[Stored items]
□ □ □ □ □ □ □
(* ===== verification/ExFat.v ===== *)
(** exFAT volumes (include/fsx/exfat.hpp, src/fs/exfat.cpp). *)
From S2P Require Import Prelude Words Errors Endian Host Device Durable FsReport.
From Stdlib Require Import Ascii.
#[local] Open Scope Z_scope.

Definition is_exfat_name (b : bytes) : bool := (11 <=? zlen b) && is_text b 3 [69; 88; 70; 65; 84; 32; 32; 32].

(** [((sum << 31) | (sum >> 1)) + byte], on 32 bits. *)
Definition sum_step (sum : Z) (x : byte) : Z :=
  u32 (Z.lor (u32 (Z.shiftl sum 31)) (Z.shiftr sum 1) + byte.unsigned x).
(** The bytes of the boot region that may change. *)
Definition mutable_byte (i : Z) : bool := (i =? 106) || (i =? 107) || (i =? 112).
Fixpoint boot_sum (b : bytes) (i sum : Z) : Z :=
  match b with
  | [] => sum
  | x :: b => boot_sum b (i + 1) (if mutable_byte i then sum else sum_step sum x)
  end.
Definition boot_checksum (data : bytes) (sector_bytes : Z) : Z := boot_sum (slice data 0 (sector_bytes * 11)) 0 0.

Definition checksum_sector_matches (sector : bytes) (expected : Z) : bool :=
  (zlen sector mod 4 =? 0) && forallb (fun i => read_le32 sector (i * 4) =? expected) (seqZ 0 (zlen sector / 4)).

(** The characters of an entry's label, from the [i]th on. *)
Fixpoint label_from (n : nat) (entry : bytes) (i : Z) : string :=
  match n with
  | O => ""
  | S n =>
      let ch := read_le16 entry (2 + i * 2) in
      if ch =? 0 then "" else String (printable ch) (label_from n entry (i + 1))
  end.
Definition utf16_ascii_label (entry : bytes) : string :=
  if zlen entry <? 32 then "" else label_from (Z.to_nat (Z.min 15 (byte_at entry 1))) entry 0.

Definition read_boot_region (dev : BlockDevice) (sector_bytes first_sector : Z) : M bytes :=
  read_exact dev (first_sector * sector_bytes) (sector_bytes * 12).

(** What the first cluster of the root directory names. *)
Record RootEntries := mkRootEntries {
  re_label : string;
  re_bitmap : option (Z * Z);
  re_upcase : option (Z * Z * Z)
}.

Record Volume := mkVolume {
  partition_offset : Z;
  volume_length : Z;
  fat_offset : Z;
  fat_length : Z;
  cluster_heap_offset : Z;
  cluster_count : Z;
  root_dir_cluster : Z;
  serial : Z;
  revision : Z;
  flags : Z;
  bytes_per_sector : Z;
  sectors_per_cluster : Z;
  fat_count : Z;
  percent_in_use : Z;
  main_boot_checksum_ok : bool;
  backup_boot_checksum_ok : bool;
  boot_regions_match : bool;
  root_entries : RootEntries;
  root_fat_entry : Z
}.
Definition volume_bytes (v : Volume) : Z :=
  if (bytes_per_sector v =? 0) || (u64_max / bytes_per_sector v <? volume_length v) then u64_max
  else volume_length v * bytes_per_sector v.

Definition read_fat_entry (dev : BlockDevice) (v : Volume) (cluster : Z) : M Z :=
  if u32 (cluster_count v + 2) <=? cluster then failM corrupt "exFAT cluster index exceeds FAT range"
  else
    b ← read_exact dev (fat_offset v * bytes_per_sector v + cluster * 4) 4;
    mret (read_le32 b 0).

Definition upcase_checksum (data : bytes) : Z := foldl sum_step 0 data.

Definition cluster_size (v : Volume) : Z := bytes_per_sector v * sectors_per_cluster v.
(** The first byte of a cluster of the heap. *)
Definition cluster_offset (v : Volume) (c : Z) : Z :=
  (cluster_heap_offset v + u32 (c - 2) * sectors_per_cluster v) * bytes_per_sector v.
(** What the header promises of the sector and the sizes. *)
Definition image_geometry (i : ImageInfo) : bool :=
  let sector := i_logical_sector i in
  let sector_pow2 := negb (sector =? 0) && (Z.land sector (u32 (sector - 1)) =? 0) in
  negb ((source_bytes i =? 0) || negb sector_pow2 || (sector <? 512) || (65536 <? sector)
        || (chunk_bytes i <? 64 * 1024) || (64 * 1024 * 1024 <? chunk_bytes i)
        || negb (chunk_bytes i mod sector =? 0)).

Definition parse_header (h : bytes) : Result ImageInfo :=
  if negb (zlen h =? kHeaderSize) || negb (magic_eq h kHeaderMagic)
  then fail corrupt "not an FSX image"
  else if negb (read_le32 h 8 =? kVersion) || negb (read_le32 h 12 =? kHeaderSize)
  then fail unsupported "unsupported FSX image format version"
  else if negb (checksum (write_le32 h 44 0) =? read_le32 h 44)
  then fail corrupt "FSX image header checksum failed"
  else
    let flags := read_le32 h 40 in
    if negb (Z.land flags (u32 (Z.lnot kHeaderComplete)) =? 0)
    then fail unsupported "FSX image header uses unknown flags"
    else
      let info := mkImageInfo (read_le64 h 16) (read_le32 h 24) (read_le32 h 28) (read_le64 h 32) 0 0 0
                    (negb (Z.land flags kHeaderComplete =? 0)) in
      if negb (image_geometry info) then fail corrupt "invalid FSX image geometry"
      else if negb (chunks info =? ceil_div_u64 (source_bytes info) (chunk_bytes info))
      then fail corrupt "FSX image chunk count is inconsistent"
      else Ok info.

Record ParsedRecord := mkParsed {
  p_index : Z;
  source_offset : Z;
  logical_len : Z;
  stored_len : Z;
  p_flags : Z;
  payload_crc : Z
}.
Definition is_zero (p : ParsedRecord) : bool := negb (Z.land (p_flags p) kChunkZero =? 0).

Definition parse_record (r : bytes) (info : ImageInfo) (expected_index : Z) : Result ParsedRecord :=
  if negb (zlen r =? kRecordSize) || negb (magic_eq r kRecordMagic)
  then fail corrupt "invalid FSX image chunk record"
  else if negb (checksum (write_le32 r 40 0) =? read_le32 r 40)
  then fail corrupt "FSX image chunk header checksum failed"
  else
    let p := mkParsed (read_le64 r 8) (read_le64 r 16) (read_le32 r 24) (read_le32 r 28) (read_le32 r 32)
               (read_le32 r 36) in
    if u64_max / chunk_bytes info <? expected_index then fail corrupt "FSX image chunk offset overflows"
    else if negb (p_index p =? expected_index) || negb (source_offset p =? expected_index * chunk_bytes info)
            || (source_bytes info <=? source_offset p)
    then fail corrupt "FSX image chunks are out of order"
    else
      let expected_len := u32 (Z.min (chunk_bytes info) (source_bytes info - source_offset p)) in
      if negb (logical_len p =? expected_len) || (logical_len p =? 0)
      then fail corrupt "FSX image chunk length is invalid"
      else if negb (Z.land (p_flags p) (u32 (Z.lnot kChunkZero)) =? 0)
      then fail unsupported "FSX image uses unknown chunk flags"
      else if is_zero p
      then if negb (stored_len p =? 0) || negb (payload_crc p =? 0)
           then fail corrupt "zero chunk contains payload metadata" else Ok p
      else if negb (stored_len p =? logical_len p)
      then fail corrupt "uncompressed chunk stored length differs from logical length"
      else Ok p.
□ □ □ □ □ □ □
The output should match the records above exactly, line for line.

● RESULT BELOW
(* ===== verification/ExFat.v ===== *)
(** exFAT volumes (include/fsx/exfat.hpp, src/fs/exfat.cpp). *)
From S2P Require Import Prelude Words Errors Endian Host Device Durable FsReport.
From Stdlib Require Import Ascii.
#[local] Open Scope Z_scope.

Definition is_exfat_name (b : bytes) : bool := (11 <=? zlen b) && is_text b 3 [69; 88; 70; 65; 84; 32; 32; 32].

(** [((sum << 31) | (sum >> 1)) + byte], on 32 bits. *)
Definition sum_step (sum : Z) (x : byte) : Z :=
  u32 (Z.lor (u32 (Z.shiftl sum 31)) (Z.shiftr sum 1) + byte.unsigned x).
(** The bytes of the boot region that may change. *)
Definition mutable_byte (i : Z) : bool := (i =? 106) || (i =? 107) || (i =? 112).
Fixpoint boot_sum (b : bytes) (i sum : Z) : Z :=
  match b with
  | [] => sum
  | x :: b => boot_sum b (i + 1) (if mutable_byte i then sum else sum_step sum x)
  end.
Definition boot_checksum (data : bytes) (sector_bytes : Z) : Z := boot_sum (slice data 0 (sector_bytes * 11)) 0 0.

Definition checksum_sector_matches (sector : bytes) (expected : Z) : bool :=
  (zlen sector mod 4 =? 0) && forallb (fun i => read_le32 sector (i * 4) =? expected) (seqZ 0 (zlen sector / 4)).

(** The characters of an entry's label, from the [i]th on. *)
Fixpoint label_from (n : nat) (entry : bytes) (i : Z) : string :=
  match n with
  | O => ""
  | S n =>
      let ch := read_le16 entry (2 + i * 2) in
      if ch =? 0 then "" else String (printable ch) (label_from n entry (i + 1))
  end.
Definition utf16_ascii_label (entry : bytes) : string :=
  if zlen entry <? 32 then "" else label_from (Z.to_nat (Z.min 15 (byte_at entry 1))) entry 0.

Definition read_boot_region (dev : BlockDevice) (sector_bytes first_sector : Z) : M bytes :=
  read_exact dev (first_sector * sector_bytes) (sector_bytes * 12).

(** What the first cluster of the root directory names. *)
Record RootEntries := mkRootEntries {
  re_label : string;
  re_bitmap : option (Z * Z);
  re_upcase : option (Z * Z * Z)
}.

Record Volume := mkVolume {
  partition_offset : Z;
  volume_length : Z;
  fat_offset : Z;
  fat_length : Z;
  cluster_heap_offset : Z;
  cluster_count : Z;
  root_dir_cluster : Z;
  serial : Z;
  revision : Z;
  flags : Z;
  bytes_per_sector : Z;
  sectors_per_cluster : Z;
  fat_count : Z;
  percent_in_use : Z;
  main_boot_checksum_ok : bool;
  backup_boot_checksum_ok : bool;
  boot_regions_match : bool;
  root_entries : RootEntries;
  root_fat_entry : Z
}.
Definition volume_bytes (v : Volume) : Z :=
  if (bytes_per_sector v =? 0) || (u64_max / bytes_per_sector v <? volume_length v) then u64_max
  else volume_length v * bytes_per_sector v.

Definition read_fat_entry (dev : BlockDevice) (v : Volume) (cluster : Z) : M Z :=
  if u32 (cluster_count v + 2) <=? cluster then failM corrupt "exFAT cluster index exceeds FAT range"
  else
    b ← read_exact dev (fat_offset v * bytes_per_sector v + cluster * 4) 4;
    mret (read_le32 b 0).

Definition upcase_checksum (data : bytes) : Z := foldl sum_step 0 data.

Definition cluster_size (v : Volume) : Z := bytes_per_sector v * sectors_per_cluster v.
(** The first byte of a cluster of the heap. *)
Definition cluster_offset (v : Volume) (c : Z) : Z :=
  (cluster_heap_offset v + u32 (c - 2) * sectors_per_cluster v) * bytes_per_sector v.
(** What the header promises of the sector and the sizes. *)
Definition image_geometry (i : ImageInfo) : bool :=
  let sector := i_logical_sector i in
  let sector_pow2 := negb (sector =? 0) && (Z.land sector (u32 (sector - 1)) =? 0) in
  negb ((source_bytes i =? 0) || negb sector_pow2 || (sector <? 512) || (65536 <? sector)
        || (chunk_bytes i <? 64 * 1024) || (64 * 1024 * 1024 <? chunk_bytes i)
        || negb (chunk_bytes i mod sector =? 0)).

Definition parse_header (h : bytes) : Result ImageInfo :=
  if negb (zlen h =? kHeaderSize) || negb (magic_eq h kHeaderMagic)
  then fail corrupt "not an FSX image"
  else if negb (read_le32 h 8 =? kVersion) || negb (read_le32 h 12 =? kHeaderSize)
  then fail unsupported "unsupported FSX image format version"
  else if negb (checksum (write_le32 h 44 0) =? read_le32 h 44)
  then fail corrupt "FSX image header checksum failed"
  else
    let flags := read_le32 h 40 in
    if negb (Z.land flags (u32 (Z.lnot kHeaderComplete)) =? 0)
    then fail unsupported "FSX image header uses unknown flags"
    else
      let info := mkImageInfo (read_le64 h 16) (read_le32 h 24) (read_le32 h 28) (read_le64 h 32) 0 0 0
                    (negb (Z.land flags kHeaderComplete =? 0)) in
      if negb (image_geometry info) then fail corrupt "invalid FSX image geometry"
      else if negb (chunks info =? ceil_div_u64 (source_bytes info) (chunk_bytes info))
      then fail corrupt "FSX image chunk count is inconsistent"
      else Ok info.

Record ParsedRecord := mkParsed {
  p_index : Z;
  source_offset : Z;
  logical_len : Z;
  stored_len : Z;
  p_flags : Z;
  payload_crc : Z
}.
Definition is_zero (p : ParsedRecord) : bool := negb (Z.land (p_flags p) kChunkZero =? 0).

Definition parse_record (r : bytes) (info : ImageInfo) (expected_index : Z) : Result ParsedRecord :=
  if negb (zlen r =? kRecordSize) || negb (magic_eq r kRecordMagic)
  then fail corrupt "invalid FSX image chunk record"
  else if negb (checksum (write_le32 r 40 0) =? read_le32 r 40)
  then fail corrupt "FSX image chunk header checksum failed"
  else
    let p := mkParsed (read_le64 r 8) (read_le64 r 16) (read_le32 r 24) (read_le32 r 28) (read_le32 r 32)
               (read_le32 r 36) in
    if u64_max / chunk_bytes info <? expected_index then fail corrupt "FSX image chunk offset overflows"
    else if negb (p_index p =? expected_index) || negb (source_offset p =? expected_index * chunk_bytes info)
            || (source_bytes info <=? source_offset p)
    then fail corrupt "FSX image chunks are out of order"
    else
      let expected_len := u32 (Z.min (chunk_bytes info) (source_bytes info - source_offset p)) in
      if negb (logical_len p =? expected_len) || (logical_len p =? 0)
      then fail corrupt "FSX image chunk length is invalid"
      else if negb (Z.land (p_flags p) (u32 (Z.lnot kChunkZero)) =? 0)
      then fail unsupported "FSX image uses unknown chunk flags"
      else if is_zero p
      then if negb (stored_len p =? 0) || negb (payload_crc p =? 0)
           then fail corrupt "zero chunk contains payload metadata" else Ok p
      else if negb (stored_len p =? logical_len p)
      then fail corrupt "uncompressed chunk stored length differs from logical length"
      else Ok p.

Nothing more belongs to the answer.